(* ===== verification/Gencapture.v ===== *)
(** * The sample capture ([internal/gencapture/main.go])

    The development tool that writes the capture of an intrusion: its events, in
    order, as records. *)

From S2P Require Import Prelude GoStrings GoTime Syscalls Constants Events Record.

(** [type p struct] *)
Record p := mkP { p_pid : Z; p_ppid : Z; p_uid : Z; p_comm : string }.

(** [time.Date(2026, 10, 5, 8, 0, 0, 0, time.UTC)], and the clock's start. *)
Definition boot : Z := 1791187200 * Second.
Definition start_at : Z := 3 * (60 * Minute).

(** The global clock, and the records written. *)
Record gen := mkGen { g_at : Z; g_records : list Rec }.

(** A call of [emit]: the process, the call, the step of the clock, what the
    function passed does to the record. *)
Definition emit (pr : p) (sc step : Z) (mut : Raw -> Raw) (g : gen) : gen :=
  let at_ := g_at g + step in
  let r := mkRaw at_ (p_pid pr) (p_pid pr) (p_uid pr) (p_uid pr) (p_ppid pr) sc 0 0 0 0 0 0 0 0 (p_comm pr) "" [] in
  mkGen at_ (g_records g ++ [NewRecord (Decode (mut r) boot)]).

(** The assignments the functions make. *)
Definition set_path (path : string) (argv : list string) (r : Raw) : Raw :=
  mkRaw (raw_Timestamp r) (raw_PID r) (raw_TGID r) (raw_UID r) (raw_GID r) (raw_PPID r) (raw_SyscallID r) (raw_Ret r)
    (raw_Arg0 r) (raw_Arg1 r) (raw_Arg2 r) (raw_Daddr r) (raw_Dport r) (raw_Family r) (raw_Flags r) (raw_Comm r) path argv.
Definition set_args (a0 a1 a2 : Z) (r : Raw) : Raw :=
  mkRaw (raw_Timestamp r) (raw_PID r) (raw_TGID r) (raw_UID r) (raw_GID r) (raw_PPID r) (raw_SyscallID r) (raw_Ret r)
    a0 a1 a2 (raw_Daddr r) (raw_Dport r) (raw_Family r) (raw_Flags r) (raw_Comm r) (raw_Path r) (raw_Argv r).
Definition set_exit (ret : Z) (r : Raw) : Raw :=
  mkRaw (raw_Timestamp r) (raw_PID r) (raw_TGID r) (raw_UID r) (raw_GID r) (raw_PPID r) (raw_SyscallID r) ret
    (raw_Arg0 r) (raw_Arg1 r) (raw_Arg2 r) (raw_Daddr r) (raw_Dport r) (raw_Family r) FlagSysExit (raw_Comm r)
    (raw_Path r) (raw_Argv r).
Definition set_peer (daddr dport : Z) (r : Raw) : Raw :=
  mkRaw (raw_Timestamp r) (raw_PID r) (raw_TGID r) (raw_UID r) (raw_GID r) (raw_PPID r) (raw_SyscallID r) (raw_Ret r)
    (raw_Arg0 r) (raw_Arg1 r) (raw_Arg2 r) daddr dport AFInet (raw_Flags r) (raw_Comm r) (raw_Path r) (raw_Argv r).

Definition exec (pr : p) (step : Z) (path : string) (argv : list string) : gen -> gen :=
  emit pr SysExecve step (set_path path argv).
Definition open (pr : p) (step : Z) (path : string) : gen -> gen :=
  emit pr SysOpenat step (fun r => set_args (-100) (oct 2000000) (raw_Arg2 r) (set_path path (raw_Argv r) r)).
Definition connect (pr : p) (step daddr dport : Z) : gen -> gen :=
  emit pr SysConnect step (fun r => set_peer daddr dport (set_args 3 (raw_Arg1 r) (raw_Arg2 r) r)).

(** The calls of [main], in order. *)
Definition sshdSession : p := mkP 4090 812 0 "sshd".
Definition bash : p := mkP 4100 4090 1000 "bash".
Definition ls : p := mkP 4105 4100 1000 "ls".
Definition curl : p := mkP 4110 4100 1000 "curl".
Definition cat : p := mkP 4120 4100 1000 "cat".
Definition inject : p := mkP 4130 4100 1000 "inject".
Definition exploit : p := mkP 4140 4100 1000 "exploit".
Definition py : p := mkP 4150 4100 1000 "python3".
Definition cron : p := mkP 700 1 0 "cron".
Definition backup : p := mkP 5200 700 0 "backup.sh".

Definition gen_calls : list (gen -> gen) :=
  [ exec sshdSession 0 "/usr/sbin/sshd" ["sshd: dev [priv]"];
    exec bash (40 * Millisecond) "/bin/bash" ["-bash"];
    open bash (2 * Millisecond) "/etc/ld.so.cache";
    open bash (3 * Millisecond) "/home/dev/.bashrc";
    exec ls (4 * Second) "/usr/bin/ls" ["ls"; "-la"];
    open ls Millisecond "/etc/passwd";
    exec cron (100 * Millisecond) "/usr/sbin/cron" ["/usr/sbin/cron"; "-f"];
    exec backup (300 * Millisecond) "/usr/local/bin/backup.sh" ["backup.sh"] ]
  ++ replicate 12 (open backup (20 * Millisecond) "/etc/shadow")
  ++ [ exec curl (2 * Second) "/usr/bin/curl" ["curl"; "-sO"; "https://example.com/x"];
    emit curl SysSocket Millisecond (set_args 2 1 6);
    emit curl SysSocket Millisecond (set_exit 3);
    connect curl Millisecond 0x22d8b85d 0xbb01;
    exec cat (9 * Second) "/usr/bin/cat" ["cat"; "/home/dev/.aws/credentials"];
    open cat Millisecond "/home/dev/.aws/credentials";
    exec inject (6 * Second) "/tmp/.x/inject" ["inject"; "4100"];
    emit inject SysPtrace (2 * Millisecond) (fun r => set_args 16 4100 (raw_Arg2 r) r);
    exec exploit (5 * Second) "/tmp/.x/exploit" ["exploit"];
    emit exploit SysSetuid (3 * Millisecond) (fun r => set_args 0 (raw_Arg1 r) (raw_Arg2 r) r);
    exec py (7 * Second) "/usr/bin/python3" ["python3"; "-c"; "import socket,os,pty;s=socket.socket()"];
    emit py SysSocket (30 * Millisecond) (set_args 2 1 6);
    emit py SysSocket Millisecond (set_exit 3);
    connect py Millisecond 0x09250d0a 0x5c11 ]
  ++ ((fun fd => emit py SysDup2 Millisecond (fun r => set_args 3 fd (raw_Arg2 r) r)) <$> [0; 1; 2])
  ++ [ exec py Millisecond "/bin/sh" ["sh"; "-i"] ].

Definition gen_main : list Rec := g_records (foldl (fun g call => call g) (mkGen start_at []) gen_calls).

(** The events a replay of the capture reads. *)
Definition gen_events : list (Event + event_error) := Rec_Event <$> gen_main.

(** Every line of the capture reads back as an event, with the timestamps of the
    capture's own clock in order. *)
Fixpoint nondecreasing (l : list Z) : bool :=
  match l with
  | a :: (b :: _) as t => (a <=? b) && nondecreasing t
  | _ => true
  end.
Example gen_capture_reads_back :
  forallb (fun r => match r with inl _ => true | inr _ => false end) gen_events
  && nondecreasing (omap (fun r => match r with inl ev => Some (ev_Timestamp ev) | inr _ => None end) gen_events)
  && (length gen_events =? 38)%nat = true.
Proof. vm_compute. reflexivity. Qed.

**Your objective**
Find every line in the records above that contains the word "bash", and copy each one.

**Task output**
Definition bash : p := mkP 4100 4090 1000 "bash".
    exec bash (40 * Millisecond) "/bin/bash" ["-bash"];
    open bash (2 * Millisecond) "/etc/ld.so.cache";
    open bash (3 * Millisecond) "/home/dev/.bashrc";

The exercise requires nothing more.